What you are asked to do:
Return only the lines of the listing below that run from the line with "- intros x Hx." through the line with "destruct Hh' as", both ends included, exactly as written.

Data for processing:
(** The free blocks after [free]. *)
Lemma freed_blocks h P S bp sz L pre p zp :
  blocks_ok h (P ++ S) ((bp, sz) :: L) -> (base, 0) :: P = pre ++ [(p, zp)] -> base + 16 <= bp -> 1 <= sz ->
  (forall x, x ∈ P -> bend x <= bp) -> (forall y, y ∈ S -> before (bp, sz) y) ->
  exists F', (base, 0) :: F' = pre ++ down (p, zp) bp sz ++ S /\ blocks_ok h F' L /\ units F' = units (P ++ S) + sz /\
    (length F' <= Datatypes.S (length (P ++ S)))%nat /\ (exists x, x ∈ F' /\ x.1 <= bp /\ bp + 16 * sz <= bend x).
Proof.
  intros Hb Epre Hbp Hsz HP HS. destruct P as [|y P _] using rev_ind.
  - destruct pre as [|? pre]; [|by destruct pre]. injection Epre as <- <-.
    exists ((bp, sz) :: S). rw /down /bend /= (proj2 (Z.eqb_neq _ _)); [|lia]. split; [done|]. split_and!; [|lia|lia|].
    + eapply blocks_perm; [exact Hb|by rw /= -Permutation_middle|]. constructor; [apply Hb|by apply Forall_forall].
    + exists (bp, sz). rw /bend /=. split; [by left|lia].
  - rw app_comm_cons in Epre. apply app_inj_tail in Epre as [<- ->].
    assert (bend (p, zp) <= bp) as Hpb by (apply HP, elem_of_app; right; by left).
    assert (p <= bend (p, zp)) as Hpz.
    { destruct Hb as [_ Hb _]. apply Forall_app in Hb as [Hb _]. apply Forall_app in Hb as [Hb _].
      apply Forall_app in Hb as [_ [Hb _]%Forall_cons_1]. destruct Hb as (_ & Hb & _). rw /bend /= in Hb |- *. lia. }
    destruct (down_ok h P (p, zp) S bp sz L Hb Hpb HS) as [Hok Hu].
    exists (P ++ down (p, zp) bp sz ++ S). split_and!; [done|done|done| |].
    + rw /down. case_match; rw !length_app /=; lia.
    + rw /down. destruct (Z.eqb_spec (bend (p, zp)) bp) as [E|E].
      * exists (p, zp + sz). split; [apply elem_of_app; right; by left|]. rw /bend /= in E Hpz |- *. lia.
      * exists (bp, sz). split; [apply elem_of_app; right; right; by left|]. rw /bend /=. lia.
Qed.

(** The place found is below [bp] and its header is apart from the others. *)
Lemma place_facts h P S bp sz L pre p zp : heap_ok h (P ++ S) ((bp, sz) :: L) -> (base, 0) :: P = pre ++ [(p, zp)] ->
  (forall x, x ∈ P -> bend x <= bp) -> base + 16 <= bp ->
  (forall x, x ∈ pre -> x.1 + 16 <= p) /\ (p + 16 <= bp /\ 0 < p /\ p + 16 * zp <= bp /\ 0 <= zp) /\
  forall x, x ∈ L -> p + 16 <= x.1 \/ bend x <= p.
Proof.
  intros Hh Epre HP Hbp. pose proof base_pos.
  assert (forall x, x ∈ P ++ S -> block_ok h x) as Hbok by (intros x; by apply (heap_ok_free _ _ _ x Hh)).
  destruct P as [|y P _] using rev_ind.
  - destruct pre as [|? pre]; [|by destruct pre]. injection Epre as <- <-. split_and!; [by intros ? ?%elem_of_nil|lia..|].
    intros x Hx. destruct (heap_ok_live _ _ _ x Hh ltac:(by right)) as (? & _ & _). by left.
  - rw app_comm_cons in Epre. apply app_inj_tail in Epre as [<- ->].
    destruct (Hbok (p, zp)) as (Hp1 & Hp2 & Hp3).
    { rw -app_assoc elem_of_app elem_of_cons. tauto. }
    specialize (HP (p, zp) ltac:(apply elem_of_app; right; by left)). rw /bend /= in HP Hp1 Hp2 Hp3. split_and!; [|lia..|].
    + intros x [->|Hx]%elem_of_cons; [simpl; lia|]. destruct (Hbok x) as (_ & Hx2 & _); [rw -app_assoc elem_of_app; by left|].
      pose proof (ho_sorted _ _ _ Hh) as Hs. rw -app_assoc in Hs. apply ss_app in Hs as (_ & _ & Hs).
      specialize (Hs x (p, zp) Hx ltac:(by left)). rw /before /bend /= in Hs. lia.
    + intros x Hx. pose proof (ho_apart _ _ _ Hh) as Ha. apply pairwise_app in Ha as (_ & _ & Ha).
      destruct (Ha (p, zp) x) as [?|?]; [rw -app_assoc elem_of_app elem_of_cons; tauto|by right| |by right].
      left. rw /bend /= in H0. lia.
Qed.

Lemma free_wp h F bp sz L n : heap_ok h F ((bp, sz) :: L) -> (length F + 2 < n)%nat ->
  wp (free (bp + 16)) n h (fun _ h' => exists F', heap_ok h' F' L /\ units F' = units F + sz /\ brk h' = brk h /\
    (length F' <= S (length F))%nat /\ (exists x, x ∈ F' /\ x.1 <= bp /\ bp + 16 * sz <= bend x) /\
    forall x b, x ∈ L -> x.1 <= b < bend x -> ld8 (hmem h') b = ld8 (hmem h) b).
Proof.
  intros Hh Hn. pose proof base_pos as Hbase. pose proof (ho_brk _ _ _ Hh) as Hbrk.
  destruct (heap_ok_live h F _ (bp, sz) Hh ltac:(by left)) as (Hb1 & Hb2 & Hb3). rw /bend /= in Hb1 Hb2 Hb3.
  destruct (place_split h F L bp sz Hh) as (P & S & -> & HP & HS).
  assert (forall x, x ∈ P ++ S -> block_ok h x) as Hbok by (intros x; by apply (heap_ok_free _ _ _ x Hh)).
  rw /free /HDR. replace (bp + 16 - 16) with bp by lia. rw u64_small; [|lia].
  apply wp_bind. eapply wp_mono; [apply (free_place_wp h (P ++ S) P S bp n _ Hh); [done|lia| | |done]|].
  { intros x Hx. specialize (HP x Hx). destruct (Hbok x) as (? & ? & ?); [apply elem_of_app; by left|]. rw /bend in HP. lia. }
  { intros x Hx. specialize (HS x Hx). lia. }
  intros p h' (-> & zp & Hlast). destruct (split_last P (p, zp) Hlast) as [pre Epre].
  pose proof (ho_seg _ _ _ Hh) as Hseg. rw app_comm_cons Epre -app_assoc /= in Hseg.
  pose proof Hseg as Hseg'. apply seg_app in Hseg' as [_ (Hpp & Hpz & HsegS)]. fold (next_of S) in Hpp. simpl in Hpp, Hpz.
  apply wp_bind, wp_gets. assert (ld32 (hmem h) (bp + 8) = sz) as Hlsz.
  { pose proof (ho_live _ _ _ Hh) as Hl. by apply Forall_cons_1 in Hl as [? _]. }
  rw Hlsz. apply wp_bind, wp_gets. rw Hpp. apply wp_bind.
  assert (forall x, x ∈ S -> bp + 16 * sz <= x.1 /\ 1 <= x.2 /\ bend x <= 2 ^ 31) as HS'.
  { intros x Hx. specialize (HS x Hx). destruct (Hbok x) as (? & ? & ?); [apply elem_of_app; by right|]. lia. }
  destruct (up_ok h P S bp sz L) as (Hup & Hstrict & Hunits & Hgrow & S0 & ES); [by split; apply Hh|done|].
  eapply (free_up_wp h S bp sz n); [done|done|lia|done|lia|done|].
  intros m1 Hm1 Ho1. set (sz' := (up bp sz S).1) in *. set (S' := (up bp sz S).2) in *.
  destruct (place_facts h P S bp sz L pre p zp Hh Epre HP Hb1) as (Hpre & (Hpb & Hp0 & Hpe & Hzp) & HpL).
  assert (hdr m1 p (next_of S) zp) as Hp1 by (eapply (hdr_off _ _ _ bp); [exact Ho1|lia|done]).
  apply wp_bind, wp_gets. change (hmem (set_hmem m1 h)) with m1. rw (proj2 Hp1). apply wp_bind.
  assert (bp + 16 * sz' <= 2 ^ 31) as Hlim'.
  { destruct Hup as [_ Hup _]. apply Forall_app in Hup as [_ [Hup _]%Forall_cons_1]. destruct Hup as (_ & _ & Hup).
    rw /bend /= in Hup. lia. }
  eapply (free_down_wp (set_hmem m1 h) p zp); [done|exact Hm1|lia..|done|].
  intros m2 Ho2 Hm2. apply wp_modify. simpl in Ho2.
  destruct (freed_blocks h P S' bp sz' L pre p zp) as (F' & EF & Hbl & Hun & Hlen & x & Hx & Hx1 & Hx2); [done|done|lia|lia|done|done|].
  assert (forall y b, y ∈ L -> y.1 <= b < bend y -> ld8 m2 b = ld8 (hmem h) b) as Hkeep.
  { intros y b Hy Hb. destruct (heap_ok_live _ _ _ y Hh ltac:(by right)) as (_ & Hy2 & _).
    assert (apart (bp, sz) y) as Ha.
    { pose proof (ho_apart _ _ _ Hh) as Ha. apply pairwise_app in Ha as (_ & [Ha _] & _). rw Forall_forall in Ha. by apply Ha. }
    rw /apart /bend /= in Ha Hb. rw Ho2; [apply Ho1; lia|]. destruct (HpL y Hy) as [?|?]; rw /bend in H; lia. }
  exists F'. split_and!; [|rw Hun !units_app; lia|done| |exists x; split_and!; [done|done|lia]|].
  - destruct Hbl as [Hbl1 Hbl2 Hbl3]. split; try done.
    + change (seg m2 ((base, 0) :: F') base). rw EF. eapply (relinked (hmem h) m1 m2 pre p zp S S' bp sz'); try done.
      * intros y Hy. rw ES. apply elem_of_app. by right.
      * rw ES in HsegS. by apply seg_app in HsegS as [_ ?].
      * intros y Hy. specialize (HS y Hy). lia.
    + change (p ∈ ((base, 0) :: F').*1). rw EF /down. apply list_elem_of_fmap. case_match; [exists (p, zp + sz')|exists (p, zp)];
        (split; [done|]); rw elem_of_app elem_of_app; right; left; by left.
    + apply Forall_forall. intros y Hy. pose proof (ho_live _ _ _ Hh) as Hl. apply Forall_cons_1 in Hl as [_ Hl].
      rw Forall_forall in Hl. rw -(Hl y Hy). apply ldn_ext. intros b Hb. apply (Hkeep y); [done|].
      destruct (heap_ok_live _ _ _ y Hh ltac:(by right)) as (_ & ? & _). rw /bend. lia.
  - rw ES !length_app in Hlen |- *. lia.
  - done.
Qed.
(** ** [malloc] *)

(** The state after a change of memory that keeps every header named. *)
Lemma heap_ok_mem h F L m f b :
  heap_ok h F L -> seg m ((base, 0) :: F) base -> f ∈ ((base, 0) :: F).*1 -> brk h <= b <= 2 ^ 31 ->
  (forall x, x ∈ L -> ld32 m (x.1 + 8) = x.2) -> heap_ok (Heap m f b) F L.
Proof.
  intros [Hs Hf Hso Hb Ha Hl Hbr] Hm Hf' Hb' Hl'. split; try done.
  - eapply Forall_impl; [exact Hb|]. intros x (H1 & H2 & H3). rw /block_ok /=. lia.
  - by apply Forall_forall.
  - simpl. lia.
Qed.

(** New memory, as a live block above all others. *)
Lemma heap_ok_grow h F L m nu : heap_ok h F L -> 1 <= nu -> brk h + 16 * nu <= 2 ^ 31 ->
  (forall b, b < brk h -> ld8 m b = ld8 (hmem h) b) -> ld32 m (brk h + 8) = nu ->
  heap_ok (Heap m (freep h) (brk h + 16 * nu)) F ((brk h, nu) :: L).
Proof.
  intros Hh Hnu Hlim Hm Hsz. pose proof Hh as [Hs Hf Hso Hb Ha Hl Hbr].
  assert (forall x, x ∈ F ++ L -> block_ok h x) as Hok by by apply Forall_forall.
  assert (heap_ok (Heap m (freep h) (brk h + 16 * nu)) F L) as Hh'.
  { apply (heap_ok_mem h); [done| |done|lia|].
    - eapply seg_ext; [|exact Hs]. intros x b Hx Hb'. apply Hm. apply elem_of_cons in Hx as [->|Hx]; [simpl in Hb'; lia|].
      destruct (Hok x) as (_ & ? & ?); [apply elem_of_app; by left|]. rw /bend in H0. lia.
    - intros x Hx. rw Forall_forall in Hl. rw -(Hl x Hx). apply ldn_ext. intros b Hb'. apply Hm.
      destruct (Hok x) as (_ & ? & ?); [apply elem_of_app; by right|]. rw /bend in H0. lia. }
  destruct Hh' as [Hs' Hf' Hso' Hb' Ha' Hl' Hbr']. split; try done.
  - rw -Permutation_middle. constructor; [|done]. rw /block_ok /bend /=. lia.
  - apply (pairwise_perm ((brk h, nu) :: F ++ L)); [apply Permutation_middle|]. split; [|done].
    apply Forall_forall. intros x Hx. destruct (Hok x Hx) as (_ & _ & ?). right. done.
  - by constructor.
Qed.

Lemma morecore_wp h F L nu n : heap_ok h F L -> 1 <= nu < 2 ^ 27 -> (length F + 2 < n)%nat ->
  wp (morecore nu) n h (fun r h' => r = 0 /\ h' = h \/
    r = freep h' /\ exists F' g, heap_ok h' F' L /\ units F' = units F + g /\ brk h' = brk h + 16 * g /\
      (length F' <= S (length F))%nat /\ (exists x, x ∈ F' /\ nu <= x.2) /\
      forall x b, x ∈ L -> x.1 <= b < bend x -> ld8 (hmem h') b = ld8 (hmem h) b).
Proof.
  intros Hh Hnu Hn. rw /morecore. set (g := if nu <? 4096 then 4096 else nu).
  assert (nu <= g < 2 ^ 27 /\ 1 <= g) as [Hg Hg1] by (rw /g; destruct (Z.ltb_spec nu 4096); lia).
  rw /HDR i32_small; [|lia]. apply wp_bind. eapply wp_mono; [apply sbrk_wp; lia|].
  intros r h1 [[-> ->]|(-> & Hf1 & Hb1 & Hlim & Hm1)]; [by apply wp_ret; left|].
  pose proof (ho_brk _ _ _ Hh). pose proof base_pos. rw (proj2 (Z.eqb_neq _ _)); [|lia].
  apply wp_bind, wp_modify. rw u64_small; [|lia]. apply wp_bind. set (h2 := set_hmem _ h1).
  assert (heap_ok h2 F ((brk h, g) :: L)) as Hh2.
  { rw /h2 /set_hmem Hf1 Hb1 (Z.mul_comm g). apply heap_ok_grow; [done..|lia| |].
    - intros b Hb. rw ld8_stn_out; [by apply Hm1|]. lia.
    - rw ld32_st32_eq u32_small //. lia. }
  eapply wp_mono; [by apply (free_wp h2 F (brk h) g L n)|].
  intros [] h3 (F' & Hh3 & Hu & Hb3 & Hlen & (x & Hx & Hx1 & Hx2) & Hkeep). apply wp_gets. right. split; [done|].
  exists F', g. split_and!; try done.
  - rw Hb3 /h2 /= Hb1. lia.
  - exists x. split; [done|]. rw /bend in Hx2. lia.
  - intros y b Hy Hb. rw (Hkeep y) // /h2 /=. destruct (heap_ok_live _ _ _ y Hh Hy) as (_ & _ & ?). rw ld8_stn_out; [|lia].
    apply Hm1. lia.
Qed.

Written solution:
    - intros x Hx. rw Forall_forall in Hl. rw -(Hl x Hx). apply ldn_ext. intros b Hb'. apply Hm.
      destruct (Hok x) as (_ & ? & ?); [apply elem_of_app; by right|]. rw /bend in H0. lia. }
  destruct Hh' as [Hs' Hf' Hso' Hb' Ha' Hl' Hbr']. split; try done.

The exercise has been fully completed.